**ABOUT THIS TASK**
Your answer is the lines below, exactly, from the one that contains "(* ===== verification/ProviderCatalog.v" through the one that contains "provider definitions, the", both included.

*** THE DATA

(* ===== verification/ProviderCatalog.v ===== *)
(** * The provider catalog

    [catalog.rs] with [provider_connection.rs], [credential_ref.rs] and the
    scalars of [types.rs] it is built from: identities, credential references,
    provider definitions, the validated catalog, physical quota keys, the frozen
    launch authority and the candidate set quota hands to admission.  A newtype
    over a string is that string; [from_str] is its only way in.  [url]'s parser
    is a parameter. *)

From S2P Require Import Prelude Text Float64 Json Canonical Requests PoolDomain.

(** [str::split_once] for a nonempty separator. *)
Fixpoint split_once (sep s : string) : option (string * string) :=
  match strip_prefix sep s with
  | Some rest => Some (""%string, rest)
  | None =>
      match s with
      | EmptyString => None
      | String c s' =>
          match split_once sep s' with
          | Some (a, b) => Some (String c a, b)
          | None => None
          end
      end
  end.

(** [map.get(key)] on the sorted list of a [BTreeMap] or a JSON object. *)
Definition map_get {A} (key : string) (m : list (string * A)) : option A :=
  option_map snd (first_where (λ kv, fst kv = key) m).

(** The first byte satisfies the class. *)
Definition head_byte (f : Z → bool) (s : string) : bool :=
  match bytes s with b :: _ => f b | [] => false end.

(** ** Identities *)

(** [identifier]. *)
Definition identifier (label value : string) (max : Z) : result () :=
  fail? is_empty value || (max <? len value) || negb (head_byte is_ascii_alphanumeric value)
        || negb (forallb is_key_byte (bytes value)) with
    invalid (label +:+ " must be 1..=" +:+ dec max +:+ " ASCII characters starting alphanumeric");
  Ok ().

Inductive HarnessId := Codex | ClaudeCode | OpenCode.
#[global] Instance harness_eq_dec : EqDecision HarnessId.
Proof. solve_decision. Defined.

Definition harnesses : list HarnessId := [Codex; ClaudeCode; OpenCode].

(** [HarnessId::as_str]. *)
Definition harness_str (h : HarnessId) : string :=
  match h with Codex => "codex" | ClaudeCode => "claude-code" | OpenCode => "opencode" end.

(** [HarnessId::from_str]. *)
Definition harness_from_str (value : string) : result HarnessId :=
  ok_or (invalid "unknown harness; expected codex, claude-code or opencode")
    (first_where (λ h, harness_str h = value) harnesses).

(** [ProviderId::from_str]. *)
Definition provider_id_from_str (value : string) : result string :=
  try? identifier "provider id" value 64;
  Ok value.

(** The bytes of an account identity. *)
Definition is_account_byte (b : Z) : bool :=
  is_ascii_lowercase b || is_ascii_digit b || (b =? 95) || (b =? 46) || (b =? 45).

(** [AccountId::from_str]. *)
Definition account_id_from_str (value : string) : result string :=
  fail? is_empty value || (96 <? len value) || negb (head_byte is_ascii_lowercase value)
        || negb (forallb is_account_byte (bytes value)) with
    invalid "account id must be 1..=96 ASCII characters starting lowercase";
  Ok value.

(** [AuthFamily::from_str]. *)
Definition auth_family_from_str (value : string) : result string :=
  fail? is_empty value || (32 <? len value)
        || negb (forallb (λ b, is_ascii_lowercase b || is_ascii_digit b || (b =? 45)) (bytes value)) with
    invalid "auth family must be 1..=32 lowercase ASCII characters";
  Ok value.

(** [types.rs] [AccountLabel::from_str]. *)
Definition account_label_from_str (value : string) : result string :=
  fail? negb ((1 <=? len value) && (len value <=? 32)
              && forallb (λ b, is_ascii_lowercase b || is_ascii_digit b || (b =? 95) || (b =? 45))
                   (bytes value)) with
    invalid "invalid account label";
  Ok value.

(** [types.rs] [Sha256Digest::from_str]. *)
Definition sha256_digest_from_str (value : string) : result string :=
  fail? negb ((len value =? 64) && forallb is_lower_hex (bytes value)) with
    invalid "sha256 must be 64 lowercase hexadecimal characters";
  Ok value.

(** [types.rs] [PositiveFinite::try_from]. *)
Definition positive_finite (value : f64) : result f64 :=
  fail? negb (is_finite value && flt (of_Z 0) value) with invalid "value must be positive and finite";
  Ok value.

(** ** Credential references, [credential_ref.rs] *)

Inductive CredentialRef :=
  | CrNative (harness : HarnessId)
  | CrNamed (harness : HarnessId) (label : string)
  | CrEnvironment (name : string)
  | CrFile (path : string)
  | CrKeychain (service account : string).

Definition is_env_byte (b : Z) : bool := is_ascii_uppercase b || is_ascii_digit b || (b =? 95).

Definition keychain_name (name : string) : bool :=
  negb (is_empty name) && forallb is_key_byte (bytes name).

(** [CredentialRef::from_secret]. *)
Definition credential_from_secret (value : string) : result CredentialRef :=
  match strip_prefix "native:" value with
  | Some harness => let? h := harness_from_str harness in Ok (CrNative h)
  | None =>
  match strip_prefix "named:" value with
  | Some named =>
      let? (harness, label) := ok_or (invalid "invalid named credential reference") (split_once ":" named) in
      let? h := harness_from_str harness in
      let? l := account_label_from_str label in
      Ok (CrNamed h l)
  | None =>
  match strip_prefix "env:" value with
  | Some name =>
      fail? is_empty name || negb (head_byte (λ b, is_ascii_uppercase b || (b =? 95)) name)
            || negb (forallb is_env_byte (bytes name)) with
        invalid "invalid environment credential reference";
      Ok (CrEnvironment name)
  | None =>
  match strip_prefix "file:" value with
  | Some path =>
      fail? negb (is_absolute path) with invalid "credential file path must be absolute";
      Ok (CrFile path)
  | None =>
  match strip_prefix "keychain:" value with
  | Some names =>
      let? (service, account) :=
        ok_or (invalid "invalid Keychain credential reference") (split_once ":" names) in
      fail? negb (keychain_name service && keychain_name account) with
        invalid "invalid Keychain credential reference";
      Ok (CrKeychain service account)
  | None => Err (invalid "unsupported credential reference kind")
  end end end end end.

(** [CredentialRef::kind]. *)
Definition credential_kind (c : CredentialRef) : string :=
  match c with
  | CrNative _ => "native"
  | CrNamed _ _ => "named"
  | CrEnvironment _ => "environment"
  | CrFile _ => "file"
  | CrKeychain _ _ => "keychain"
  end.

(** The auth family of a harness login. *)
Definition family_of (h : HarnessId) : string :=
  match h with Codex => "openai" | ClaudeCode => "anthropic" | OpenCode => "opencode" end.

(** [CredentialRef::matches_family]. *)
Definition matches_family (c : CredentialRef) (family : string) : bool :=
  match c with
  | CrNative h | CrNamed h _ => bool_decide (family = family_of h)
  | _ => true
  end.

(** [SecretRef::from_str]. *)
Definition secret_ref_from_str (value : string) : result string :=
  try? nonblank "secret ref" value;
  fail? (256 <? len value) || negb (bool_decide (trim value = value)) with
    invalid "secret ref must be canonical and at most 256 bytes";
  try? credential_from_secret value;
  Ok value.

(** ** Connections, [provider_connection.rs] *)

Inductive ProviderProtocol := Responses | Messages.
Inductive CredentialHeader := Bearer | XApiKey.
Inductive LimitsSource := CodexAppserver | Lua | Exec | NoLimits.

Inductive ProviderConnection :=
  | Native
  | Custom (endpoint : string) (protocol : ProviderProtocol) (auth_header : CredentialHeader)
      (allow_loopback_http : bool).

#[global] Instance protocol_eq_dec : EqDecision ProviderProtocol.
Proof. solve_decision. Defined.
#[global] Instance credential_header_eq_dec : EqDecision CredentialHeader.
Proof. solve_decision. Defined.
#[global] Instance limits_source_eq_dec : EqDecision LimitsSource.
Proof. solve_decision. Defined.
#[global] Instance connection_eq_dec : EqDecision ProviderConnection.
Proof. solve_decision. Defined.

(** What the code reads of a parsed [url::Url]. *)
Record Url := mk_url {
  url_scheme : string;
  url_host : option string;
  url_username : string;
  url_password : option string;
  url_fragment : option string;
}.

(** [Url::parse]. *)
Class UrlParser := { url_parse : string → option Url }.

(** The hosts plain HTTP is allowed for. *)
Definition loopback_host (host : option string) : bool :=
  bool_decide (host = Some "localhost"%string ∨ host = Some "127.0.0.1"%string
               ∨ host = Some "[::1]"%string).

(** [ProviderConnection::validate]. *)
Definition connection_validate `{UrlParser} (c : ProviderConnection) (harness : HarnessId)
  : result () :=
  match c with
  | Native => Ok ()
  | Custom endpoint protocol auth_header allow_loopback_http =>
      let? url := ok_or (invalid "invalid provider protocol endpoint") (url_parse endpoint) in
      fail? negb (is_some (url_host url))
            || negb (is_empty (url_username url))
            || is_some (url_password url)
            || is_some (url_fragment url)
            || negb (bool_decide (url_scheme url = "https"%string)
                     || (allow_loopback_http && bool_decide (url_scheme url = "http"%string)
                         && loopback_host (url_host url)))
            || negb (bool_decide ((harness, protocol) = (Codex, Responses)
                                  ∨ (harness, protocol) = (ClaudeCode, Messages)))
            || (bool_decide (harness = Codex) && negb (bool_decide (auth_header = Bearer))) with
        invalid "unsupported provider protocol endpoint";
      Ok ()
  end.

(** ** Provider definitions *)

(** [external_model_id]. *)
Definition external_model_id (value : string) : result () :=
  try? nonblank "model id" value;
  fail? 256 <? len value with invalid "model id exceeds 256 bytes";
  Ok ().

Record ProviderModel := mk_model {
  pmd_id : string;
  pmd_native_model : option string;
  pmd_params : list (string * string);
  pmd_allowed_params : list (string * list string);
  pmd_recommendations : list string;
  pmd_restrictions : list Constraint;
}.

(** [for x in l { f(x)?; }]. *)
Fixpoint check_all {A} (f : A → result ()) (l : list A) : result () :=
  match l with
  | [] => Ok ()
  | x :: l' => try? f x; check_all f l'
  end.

******
*** THE DATA

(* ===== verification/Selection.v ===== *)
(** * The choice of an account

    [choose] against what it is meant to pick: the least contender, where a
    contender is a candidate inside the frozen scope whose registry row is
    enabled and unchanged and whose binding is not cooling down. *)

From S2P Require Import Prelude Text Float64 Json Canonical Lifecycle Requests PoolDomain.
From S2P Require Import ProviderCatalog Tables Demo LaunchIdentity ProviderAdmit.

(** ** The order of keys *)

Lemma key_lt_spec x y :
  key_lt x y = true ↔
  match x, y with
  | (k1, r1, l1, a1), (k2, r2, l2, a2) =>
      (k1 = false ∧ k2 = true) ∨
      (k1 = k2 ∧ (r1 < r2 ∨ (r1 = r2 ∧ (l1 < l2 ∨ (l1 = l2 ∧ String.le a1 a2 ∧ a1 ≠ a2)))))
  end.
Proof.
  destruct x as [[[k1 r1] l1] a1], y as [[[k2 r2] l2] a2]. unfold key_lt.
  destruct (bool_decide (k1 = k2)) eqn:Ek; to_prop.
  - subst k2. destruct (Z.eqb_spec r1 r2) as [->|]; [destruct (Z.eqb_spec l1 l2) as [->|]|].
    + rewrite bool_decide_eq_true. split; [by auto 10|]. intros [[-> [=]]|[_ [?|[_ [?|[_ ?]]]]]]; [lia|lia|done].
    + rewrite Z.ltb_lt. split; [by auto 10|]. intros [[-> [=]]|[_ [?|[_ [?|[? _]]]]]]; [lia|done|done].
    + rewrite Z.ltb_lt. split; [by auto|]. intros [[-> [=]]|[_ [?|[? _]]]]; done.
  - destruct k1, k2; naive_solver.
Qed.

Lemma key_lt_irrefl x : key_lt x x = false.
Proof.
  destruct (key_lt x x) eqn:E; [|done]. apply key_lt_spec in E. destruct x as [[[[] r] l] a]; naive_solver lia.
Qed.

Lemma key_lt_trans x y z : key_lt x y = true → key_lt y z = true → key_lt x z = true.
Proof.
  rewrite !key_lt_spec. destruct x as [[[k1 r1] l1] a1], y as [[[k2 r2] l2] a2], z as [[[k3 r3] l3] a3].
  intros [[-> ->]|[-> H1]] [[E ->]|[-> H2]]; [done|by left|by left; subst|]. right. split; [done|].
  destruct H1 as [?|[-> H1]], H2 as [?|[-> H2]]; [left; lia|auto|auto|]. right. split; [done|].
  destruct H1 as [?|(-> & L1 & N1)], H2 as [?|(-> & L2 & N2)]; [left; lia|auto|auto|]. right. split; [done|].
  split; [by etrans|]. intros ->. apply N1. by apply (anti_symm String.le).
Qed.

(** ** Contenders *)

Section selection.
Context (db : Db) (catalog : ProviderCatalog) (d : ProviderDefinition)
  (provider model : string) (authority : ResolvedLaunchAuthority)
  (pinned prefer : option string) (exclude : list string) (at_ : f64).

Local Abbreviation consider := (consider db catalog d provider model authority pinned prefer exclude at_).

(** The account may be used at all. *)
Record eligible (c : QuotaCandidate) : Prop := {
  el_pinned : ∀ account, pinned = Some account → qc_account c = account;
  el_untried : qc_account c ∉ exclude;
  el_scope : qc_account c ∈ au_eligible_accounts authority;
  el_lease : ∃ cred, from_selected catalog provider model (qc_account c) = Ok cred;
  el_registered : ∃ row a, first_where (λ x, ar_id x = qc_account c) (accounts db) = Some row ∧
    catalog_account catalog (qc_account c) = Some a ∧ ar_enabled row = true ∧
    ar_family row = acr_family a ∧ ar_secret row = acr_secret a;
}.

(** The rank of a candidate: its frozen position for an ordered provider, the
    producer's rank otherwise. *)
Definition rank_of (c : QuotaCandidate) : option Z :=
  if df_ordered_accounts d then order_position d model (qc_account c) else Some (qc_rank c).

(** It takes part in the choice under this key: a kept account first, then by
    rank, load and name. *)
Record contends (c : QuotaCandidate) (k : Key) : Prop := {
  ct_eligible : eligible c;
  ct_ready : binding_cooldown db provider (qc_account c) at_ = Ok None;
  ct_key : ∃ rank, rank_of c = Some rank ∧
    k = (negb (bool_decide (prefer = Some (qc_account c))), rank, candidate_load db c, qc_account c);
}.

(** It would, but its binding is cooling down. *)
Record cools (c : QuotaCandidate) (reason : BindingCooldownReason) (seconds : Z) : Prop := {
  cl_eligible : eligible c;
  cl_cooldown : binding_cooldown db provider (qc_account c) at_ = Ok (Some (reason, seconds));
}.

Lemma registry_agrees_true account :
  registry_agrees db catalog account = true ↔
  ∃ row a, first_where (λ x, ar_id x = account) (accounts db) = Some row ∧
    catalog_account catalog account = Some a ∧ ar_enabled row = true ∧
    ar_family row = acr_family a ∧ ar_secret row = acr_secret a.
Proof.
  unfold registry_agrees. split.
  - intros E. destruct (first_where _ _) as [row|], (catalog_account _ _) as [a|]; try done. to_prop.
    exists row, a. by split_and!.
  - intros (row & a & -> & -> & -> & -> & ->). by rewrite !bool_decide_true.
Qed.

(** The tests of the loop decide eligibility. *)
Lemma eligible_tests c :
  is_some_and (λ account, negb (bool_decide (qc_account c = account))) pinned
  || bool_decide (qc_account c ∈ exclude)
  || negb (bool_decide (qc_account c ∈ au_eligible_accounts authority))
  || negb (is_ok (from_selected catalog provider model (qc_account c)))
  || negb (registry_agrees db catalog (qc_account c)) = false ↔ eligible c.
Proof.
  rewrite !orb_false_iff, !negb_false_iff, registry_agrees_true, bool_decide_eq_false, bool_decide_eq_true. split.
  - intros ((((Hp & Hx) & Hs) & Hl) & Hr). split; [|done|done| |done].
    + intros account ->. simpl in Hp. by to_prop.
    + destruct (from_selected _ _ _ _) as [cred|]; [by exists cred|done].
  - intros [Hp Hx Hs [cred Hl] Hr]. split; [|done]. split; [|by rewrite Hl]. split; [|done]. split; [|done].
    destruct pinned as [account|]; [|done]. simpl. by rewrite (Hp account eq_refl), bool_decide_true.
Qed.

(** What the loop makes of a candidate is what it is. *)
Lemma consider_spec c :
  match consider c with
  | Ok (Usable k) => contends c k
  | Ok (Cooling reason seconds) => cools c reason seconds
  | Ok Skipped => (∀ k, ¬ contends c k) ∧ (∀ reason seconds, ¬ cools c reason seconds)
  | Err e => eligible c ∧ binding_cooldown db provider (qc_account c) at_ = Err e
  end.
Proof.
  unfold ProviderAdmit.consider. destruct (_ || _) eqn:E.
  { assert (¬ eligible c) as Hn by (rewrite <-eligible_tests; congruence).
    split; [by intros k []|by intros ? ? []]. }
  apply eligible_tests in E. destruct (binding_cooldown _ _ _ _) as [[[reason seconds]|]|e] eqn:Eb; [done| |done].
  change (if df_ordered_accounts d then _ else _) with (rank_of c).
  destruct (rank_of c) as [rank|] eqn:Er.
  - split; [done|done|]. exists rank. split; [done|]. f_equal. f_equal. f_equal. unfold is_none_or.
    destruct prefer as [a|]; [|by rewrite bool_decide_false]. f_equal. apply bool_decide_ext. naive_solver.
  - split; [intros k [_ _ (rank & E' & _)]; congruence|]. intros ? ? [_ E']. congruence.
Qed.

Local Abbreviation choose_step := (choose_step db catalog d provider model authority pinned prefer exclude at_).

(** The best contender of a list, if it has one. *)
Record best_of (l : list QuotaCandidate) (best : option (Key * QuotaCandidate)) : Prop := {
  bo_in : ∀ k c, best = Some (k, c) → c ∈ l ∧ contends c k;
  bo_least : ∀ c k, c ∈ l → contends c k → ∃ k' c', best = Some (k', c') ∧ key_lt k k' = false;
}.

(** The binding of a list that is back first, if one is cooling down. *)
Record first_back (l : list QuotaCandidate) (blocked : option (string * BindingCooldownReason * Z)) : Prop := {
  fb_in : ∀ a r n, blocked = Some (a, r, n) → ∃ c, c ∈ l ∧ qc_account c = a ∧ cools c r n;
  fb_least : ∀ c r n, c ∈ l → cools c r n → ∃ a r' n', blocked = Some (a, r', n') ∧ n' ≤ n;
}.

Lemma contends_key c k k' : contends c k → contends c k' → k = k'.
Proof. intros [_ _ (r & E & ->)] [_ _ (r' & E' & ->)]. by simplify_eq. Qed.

******

**FINISHED EXERCISE**
(* ===== verification/ProviderCatalog.v ===== *)
(** * The provider catalog

    [catalog.rs] with [provider_connection.rs], [credential_ref.rs] and the
    scalars of [types.rs] it is built from: identities, credential references,
    provider definitions, the validated catalog, physical quota keys, the frozen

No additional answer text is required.